Tak beberapa lama keduanya sampai di sebuah Sekolah Dasar. Keduanya di sambut oleh guru yang biasa mengajar Zia.
“Ayo Zia segera masuk, teman-teman yang lain sudah masuk.” Kata Bu Ratna.
“Iya Bu, sebentar.” Jawab Zia, kemudian berjalan ke arah abinya dan menjabat tangan beliau.
Hari itu Zia nampak murung. Mungkin karena beban pikirannya yang harus meninggalkan teman-temannya di SD Cempaka 1 ini. Mungkin dia merasakan kehilangan yang teramat dalam ketika harus meninggalkan mereka. Tapi Zia juga tak bisa menceritakan hal ini kepada siapapun. Dia takut membuat kecewa teman-temannya. Mungkin inilah sebuah persahabatan sejati tengah di pertanyakan. Saat istirahat tiba, Zia yang biasanya ceria hanya murung dan menghabiskan istirahatnya di kelas. Biasanya Zia bersama teman-temannya menghabiskan waktu istirahatnya di kantin atau di taman bermain.

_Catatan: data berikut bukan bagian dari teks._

(** ** The connection *)

(** [ws_Writer] opens a message ([true] is [MessageBinary]), [w_write] adds to it and [ws_WriterClose] ends it.
    [ws_Reader] gives the next message: its type, its bytes as they arrive, and the error that ends it in place of
    the end of file. *)
Class WsConn (C E : Type) := {
  ws_Writer : bool -> C -> C * option E;
  ws_writer :: IoWriter C E;
  ws_WriterClose : C -> C * option E;
  ws_Reader : C -> C * (E + bool * stream * option E);
  ws_SetReadLimit : Z -> C -> C;
  ws_Close : Z -> C -> C;
  ws_CloseStatus : E -> Z;
}.

Inductive ws_error (E : Type) := ErrConn (e : E) | ErrPacket (e : error).
Arguments ErrConn {E} e.
Arguments ErrPacket {E} e.

Definition StatusNormalClosure : Z := 1000.
Definition StatusGoingAway : Z := 1001.
Definition StatusNoStatusRcvd : Z := 1005.
Definition StatusAbnormalClosure : Z := 1006.

Definition expectedCloseCodes : list Z :=
  [StatusNormalClosure; StatusGoingAway; StatusNoStatusRcvd; StatusAbnormalClosure].

Section transport.
Context {C E : Type} `{WS : WsConn C E}.

(** [websocket.CloseStatus(err)]: -1 for nil and for what is not a close error. *)
Definition CloseStatus (err : option (ws_error E)) : Z :=
  match err with
  | Some (ErrConn e) => ws_CloseStatus e
  | _ => -1
  end.

(** What [close] reports. *)
Definition reported (err : option (ws_error E)) : option (ws_error E) :=
  let status := CloseStatus err in
  let err := if (status =? -1)%Z then None else err in
  if existsb (Z.eqb status) expectedCloseCodes then None else err.

(** [send]: the error of the deferred [w.Close()] is dropped. *)
Definition ws_send (packet : Packet) (c : C) : C * option (ws_error E) :=
  let mt := IsBinary packet in
  let '(c1, err) := ws_Writer mt c in
  match err with
  | Some e => (c1, Some (ErrConn e))
  | None =>
      let '(c2, err) := Encode packet true c1 in
      ((ws_WriterClose c2).1, ErrConn <$> err)
  end.

Definition ws_nextPacket (c : C) : C * outcome (ws_error E) Packet :=
  match ws_Reader c with
  | (c', inl e) => (c', Err (ErrConn e))
  | (c', inr (_, _, Some e)) => (c', Err (ErrConn e))
  | (c', inr (binary, r, None)) =>
      (c', match Decode r binary with
           | Ret p => Ret p
           | Err e => Err (ErrPacket e)
           | Panic why => Panic why
           end)
  end.

#[export] Instance ws_connection : Connection C (ws_error E) := {
  cn_name := "websocket";
  cn_send := ws_send;
  cn_next := ws_nextPacket;
  cn_shut := ws_Close StatusNormalClosure;
  cn_reported := reported;
}.

(** ** The client ([client.go]) *)

Record ClientTransport := mkClientTransport {
  ct_sid : string;
  ct_protocolVersion : Z;
  ct_url : URL;
  ct_requestHeader : option RequestHeader;
  ct_dialOptions : Header;                    (* [dialOptions.HTTPHeader], in the caller's structure *)
  ct : direct C (ws_error E);
}.

Definition NewClientTransport (sid : string) (protocolVersion : Z) (url : URL) (requestHeader : option RequestHeader)
    (dialOptions : Header) : ClientTransport :=
  mkClientTransport sid protocolVersion url requestHeader dialOptions new_direct.

Definition with_ct (t : ClientTransport) (d : direct C (ws_error E)) : ClientTransport :=
  mkClientTransport (ct_sid t) (ct_protocolVersion t) (ct_url t) (ct_requestHeader t) (ct_dialOptions t) d.

Definition client_Name : string := "websocket".

(** The URL that is dialed. *)
Definition dial_url (t : ClientTransport) : URL :=
  let q := Values_Set "transport" "websocket" (RawQuery (ct_url t)) in
  let q := Values_Set "EIO" (of_bytes (Itoa (ct_protocolVersion t))) q in
  let q := if negb (String.eqb (ct_sid t) "") then Values_Set "sid" (ct_sid t) q else q in
  let u := with_query q (ct_url t) in
  if String.eqb (Scheme u) "https" then with_scheme "wss" u
  else if String.eqb (Scheme u) "http" then with_scheme "ws" u
  else u.

(** [Handshake]; [Dial] is [websocket.Dial], [unmarshal] is [json.Unmarshal]. The transport is changed also when it
    fails. *)
Definition client_Handshake (Dial : URL -> Header -> outcome E C) (unmarshal : bytes -> option HandshakeResponse)
    (t : ClientTransport) : ClientTransport * outcome (ws_error E) (option HandshakeResponse) :=
  let u := dial_url t in
  let opts := match ct_requestHeader t with Some h => get_Header h | None => ct_dialOptions t end in
  let t := mkClientTransport (ct_sid t) (ct_protocolVersion t) u (ct_requestHeader t) opts (ct t) in
  match Dial u opts with
  | Panic why => (t, Panic why)
  | Err e => (with_ct t (mkDirect None (d_once (ct t)) (d_log (ct t))), Err (ErrConn e))
  | Ret c =>
      let t := with_ct t (set_conn c (ct t)) in
      if String.eqb (ct_sid t) "" then
        let '(c', r) := ws_nextPacket c in
        let t := with_ct t (set_conn c' (ct t)) in
        match r with
        | Panic why => (t, Panic why)
        | Err e => (t, Err e)
        | Ret p =>
            match ParseHandshakeResponse unmarshal p with
            | Panic why => (t, Panic why)
            | Err e => (t, Err (ErrPacket e))
            | Ret hr => (mkClientTransport (hrSID hr) (ct_protocolVersion t) u (ct_requestHeader t) opts (ct t), Ret (Some hr))
            end
        end
      else (t, Ret None)
  end.
(** What [dial] puts into a [clientSocket] before it connects. *)
Record socket := mkSocket {
  sk_url : URL;
  sk_upgradeTimeout : Z;
  sk_upgradeDone : string -> list F;
  sk_httpClient : RoundTripper;
  sk_requestHeader : RequestHeader;
  sk_webTransportDialer : nat;
  sk_wsDialOptions : nat;
  sk_callbacks : Callbacks;
}.

Inductive dial_error := ErrParseURL | ErrConnect (e : connect_error).

(** [newHTTPClient]; [default] is [http.DefaultTransport], [fresh] the address of a clone. *)
Definition newHTTPClient (default : RoundTripper) (fresh : nat) (t : option RoundTripper) : RoundTripper :=
  match t with
  | None => match default with HTTPTransport _ => HTTPTransport fresh | OtherTripper a => OtherTripper a end
  | Some (HTTPTransport _) => HTTPTransport fresh
  | Some t => t
  end.

(** [len(url.Path) > 0 && url.Path[len(url.Path)-1] != '/'] *)
Definition missing_slash (path : string) : bool :=
  match last (to_bytes path) with
  | Some c => negb (Byte.eqb c "/"%byte)
  | None => false
  end.

(** [parseURL]; [parse] is [url.Parse]. *)
Definition parseURL (parse : string -> option URL) (rawURL : string) : option URL :=
  u ← parse rawURL;
  let u := if missing_slash (Path u) then mkURL (Scheme u) (Host u) (Path u ++ "/") (RawQuery u) else u in
  Some (if String.eqb (Scheme u) "wss" then with_scheme "https" u
        else if String.eqb (Scheme u) "ws" then with_scheme "http" u
        else u).

Definition defaultTransports : list string := ["polling"; "webtransport"; "websocket"].

(** The transports [dial] connects with. *)
Definition dial_transports (config : ClientConfig) : list string :=
  if 0 <? length (cc_Transports config) then cc_Transports config else defaultTransports.

(** [dial]: [fresh] are the addresses of the structures it makes (a cloned transport, a dialer, dial options), [hs] the
    handshakes of the socket's transports. The result is the socket, the transport that connected with its
    handshake, and the transports left for an upgrade. *)
Definition dial_ (parse : string -> option URL) (default : RoundTripper) (fresh : nat * nat * nat)
    (hs : socket -> string -> outcome error HandshakeResponse) (rawURL : string) (callbacks : option Callbacks) (config : option ClientConfig)
    : outcome dial_error (socket * option (string * HandshakeResponse) * list string) :=
  let callbacks := setMissing (match callbacks with Some c => c | None => mkCallbacks None None None end) in
  let config := match config with Some c => c | None => zeroConfig end in
  let requestHeader := match cc_RequestHeader config with Some h => h | None => NewRequestHeader None end in
  let upgradeTimeout := if negb (cc_UpgradeTimeout config =? 0)%Z then cc_UpgradeTimeout config else eioserver.defaultUpgradeTimeout in
  let upgradeDone := match cc_UpgradeDone config with Some f => f | None => fun _ => [] end in
  let dialer := match cc_WebTransportDialer config with Some a => a | None => fresh.1.2 end in
  let options := match cc_WebSocketDialOptions config with Some a => a | None => fresh.2 end in
  match parseURL parse rawURL with
  | None => Err ErrParseURL
  | Some u =>
      let s := mkSocket u upgradeTimeout upgradeDone (newHTTPClient default fresh.1.1 (cc_HTTPTransport config)) requestHeader dialer options callbacks in
      match connect (hs s) (dial_transports config) with
      | Ret (connected, rest) => Ret (s, connected, rest)
      | Err e => Err (ErrConnect e)
      | Panic why => Panic why
      end
  end.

“Zia, kamu ndak ke kantin bersama teman-teman?” Kata Inda teman sebangku Zia.
“Tidak In, aku sedang tidak enak badan.” Jawabnya lesu.
“Memang kamu sakit ya?”
“Tidak, hari ini hari terakhir aku sekolah di sini. Mulai minggu depan aku sudah tidak lagi di sini. Sama abi aku di suruh mondok di dekat rumah eyang di Surakarta.”
“Benarkah? Pasti kita akan kehilangan kamu ya.”
“Sudahlah, nggak papa kok.”
Sangat sulit ia lalui masa-masa tersulit dalam hidupnya. Bagaimana mungkin orangtuanya tega melepaskan anak semata wayang mereka untuk pergi jauh demi meneruskan pendidikannya. Mungkin bagi orangtuanya inilah yang terbaik baginya. Dan sebagai seorang anak, Zia harus tetap menurut dengan apapun yang telah di gariskan oleh kedua orangtuanya. Mungkin didikan orang tua sejak kecil membuat Zia mengerti sekali bagaimana caranya berbakti kepada mereka. orang tua mana yang tak bangga dengan titipan Allah seperti Zia. Gadis manis, cantik, sholehah dan cerdas.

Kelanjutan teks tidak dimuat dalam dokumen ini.